皆さん、又かとお思いでしょうが、まぁ勘弁してください。この1年、ベートーヴェンのピアノ・ソナタを聞き続けてきましたが、しつこいようですがちょっと自分のために整理しておきたいわけです。
最初がアシュケナージ。これは、開業したころにBOOK・OFFで買った物で、「悲愴」「月光」「熱情」の人気3大ソナタがはいっているもの。でも、まったくピンとこなかった。
そして、グールドのゴールドベルク変奏曲でクラシックに開眼して、その勢いでグールドのベートーヴェン。バッハで有名なピアニストですが、ベートーヴェンでもバッハ的な雰囲気が出ています。
そして、とにかく速い。サーカスのようなスピードです。後で、他の人の演奏を聴くと、その速さが尋常ではないことがよくわかります。
そして、アラウ。これもBOOK・OFFの中古。21番の「ワルトシュタイン」でしたが、とにかくどっしりとした風格がベートーヴェンのイメージとしっくりきて、やっと面白くなってきました。
そしてやっと全集として手に入れたのがケンプ。32曲を通して聴いて、ベートーヴェンが音楽家として成熟していく様子が感じられ、ケンプの堅実で淡々とした演奏に好感が持てました。
そうすると、いろいろ評判のよい演奏を聴きたくなる物です。まずはアラウの全集。そしてギレリス、グルダ、ニコラーエワ。そして11月にリル。それがなかなかよかった。
そして年末に、ついにブレンデル(90年代)にたどり着きましたが、これがいいのかよくわからない。というか、このところバロックばかり聴いていたので、まだ少ししか聴いてないのです。悪くはないと思うのですが、なるべく通して聴いてみないとなんとも言えません。
この全集は、けっこう評価が分かれるようで、研究しつくしたブレンデルの演奏を絶賛する声と、個性に走りすぎた演奏として批判する意見があるようです。
自分で演奏する立場からは、厳しい評価が上がりやすいのではないでしょうか。自分のように聴くだけの者にとっては、他人との差があればあるほど楽しいわけです。
ところで、定番中の定番、バックハウスなんですが、やはりどうも興味がわかない。たぶん、もっと聴いてみたいものがあるからなんでしょうね。それと、最初に聴くタイミングをなんとなく逸失した感があるわけです。
ここまでは、ほとんどが録音は比較的古いものばかりで、現役ピアニストのものがはいっていません。
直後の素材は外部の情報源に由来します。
(** (C37) A search of a collection that passes the check of a decode ends, and
    either refuses a score that is not finite or answers at most [limit] hits:
    distinct stored vectors, each with its own similarity to the query, the
    best first and equal scores by id. *)
Theorem search_answers name c values query limit ef :
  validate_graph name c = Ok tt → prepare_query c values = Ok query →
  match vector_search c values limit ef with
  | Err e => e = backend "vector score is not finite"
  | Ok hits =>
      NoDup (map fst hits) ∧ (len hits ≤ limit)%N ∧ StronglySorted hit_leb hits
      ∧ ∀ id score, (id, score) ∈ hits → f64_is_finite score = true
          ∧ ∃ v, stored c id = Ok v ∧ score = similarity (vc_metric c) query v
  end.
Proof.
  intros Hv Hq. apply validate_graph_spec in Hv as (_&_&[He Hrec Ht]). pose proof (records_readable _ Hrec) as Hr.
  unfold vector_search. rewrite Hq. cbn [result_bind].
  assert (NoDup (map fst (@nil (string * f64))) ∧ (len (@nil (string * f64)) ≤ limit)%N ∧ StronglySorted hit_leb []
    ∧ ∀ id score, (id, score) ∈ (@nil (string * f64)) → f64_is_finite score = true
        ∧ ∃ v, stored c id = Ok v ∧ score = similarity (vc_metric c) query v) as Hnil.
  { split_and!; [constructor|unfold len; cbn; lia|constructor|]. intros ? ? Hin. by apply not_elem_of_nil in Hin. }
  destruct (_ || _); [exact Hnil|]. case_bool_decide as Hempty; [exact Hnil|].
  destruct (canonical_entry (vc_vectors c)) as [e|] eqn:Ecan; [|by apply canonical_none in Ecan].
  pose proof (proj1 (canonical_spec _ _) Ecan) as (re&Hre&_).
  assert (live_entry c = Some e) as -> by (unfold live_entry; rewrite He; cbn; by rewrite Hre).
  cbn [ok_or result_bind]. rewrite Hre. cbn [fmap option_fmap option_map default from_option id].
  destruct (descend_ok _ _ c query 0 Ht Hr (N.to_nat (vr_level re)) [e]) as (eps&Hd&Heps).
  { intros y ->%list_elem_of_singleton. by apply (record_slot c e re). }
  cbn [Nat.add] in Hd. rewrite Hd. cbn [result_bind].
  destruct (search_layer_ok _ _ c query eps (N.max (default (vc_ef_search c) ef) limit) 0 (Ht 0) Hr Heps)
    as (found&->&Hnd&_&Hon). cbn [result_bind].
  destruct (map_result_inv (score_of c query) (take (N.to_nat limit) found)) as [(scored&->&HF)|(rank&err&Hin&Herr&->)];
    cbn [result_bind].
  - assert (map fst scored = map snd (take (N.to_nat limit) found)) as Hids.
    { revert HF. clear. induction 1 as [|rank hit l hs Hs HF IH]; [done|]. cbn. f_equal; [|done].
      unfold score_of in Hs. destruct (stored c rank.2); cbn [result_bind] in Hs; [|done].
      destruct (f64_is_finite _); [|done]. by injection Hs as <-. }
    split_and!.
    + rewrite (Permutation_map fst (sort_by_perm hit_leb scored)), Hids.
      rewrite <-(take_drop (N.to_nat limit) found), map_app in Hnd. by apply NoDup_app in Hnd as (?&_).
    + unfold len. rewrite (Permutation_length (sort_by_perm hit_leb scored)), <-(length_map fst scored), Hids, length_map, length_take. lia.
    + apply sort_by_sorted; [apply hit_leb_total|apply hit_leb_trans].
    + intros id score Hin. rewrite sort_by_elem in Hin. apply list_elem_of_lookup in Hin as [i Hi].
      pose proof (Forall2_lookup_r _ _ _ _ _ HF Hi) as (rank&_&Hs). unfold score_of in Hs.
      destruct (stored c rank.2) as [v|] eqn:Ev; cbn [result_bind] in Hs; [|done].
      destruct (f64_is_finite _) eqn:Ef; [|done]. injection Hs as <- <-. split; [done|]. by exists v.
  - unfold score_of in Herr. apply elem_of_take in Hin as (i&Hi&_).
    destruct (Hr rank.2) as [v Hv].
    { apply (slot_live c rank.2 0), Hon. apply list_elem_of_fmap. exists rank. split; [done|]. by eapply list_elem_of_lookup_2. }
    rewrite Hv in Herr. cbn [result_bind] in Herr. destruct (f64_is_finite _); [done|]. by injection Herr as <-.
Qed.
End Theorems.
(* ===== verification/FlsLayout.v ===== *)
(** * Layout of the [.fls] container ([layout.rs])

    The two superblock slots, the WAL frames and the snapshot blobs, as bytes:
    one encoder and one decoder each, written as the source writes them. What
    an encoder appends to its buffer is what it returns.

    The theorems are the round trips the container rests on: a slot reads back
    as the superblock it was written for, a WAL of whole frames followed by a
    torn one reads back as the whole frames, and a snapshot reads back as the
    state it was taken of. *)

From S2P Require Import Prelude RustStr Ledger FlsBytes FlsCrc FlsModel.

Definition SLOT_LEN : nat := 4096.
Definition HEADER_BYTES : N := 8192.
Definition SUPER_MAGIC : bytes := chars "FERRSTR1".
Definition SNAP_MAGIC : bytes := chars "FERRSNAP".
Definition FORMAT_V1 : N := 1.
Definition FORMAT_V2 : N := 2.
Definition FORMAT_VERSION : N := FORMAT_V2.
Definition ENGINE_SNAPSHOT_WAL : N := 0.
Definition KNOWN_INCOMPAT : N := 0.
Definition SNAPSHOT_VERSION_DOCS : N := 1.
Definition SNAPSHOT_VERSION_COLUMNAR : N := 2.
Definition SNAPSHOT_VERSION_VECTOR : N := 3.
Definition TAG_PUT : N := 1.
Definition TAG_DELETE : N := 2.
Definition TAG_CREATE_COLUMN_TABLE : N := 3.
Definition TAG_APPEND_COLUMN_GROUP : N := 4.
Definition TAG_CREATE_VECTOR_COLLECTION : N := 5.
Definition TAG_UPSERT_VECTOR : N := 6.
Definition TAG_DELETE_VECTOR : N := 7.

(** ** Superblocks *)

Record Superblock := {
  sb_epoch : N;
  sb_snapshot_offset : N;
  sb_snapshot_length : N;
  sb_wal_offset : N;
  sb_wal_length : N;
  sb_snapshot_seq : N;
}.

#[global] Instance Superblock_eq_dec : EqDecision Superblock.
Proof. solve_decision. Defined.

Definition encode_superblock_as (sb : Superblock) (version engine incompat : N) : bytes :=
  let buf := zeros SLOT_LEN in
  let buf := copy_at buf 0 SUPER_MAGIC in
  let buf := copy_at buf 8 (u32_bytes version) in
  let buf := if (version =? FORMAT_V1)%N then buf
             else copy_at (copy_at buf 64 (u32_bytes engine)) 68 (u64_bytes incompat) in
  let buf := copy_at buf 12 (u64_bytes (sb_epoch sb)) in
  let buf := copy_at buf 24 (u64_bytes (sb_snapshot_offset sb)) in
  let buf := copy_at buf 32 (u64_bytes (sb_snapshot_length sb)) in
  let buf := copy_at buf 40 (u64_bytes (sb_wal_offset sb)) in
  let buf := copy_at buf 48 (u64_bytes (sb_wal_length sb)) in
  let buf := copy_at buf 56 (u64_bytes (sb_snapshot_seq sb)) in
  copy_at buf 20 (u32_bytes (crc32 buf)).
そろそろ次に狙うのはそこらでしょうか。評判からはコヴァセヴィチ、プルーデルマッハーあたりに行きたいところ。
それから、去年から全集にとりかかった、日本在住のメジューエワ(75年生まれ)にも注目です。また過去に数曲だけ弾いているグリモー(69年生まれ)でも是非聴いてみたい。どちらも女性ですが、だいぶタイプは違う感じです。
こんな感じで、まだまだずーっと楽しめそうです。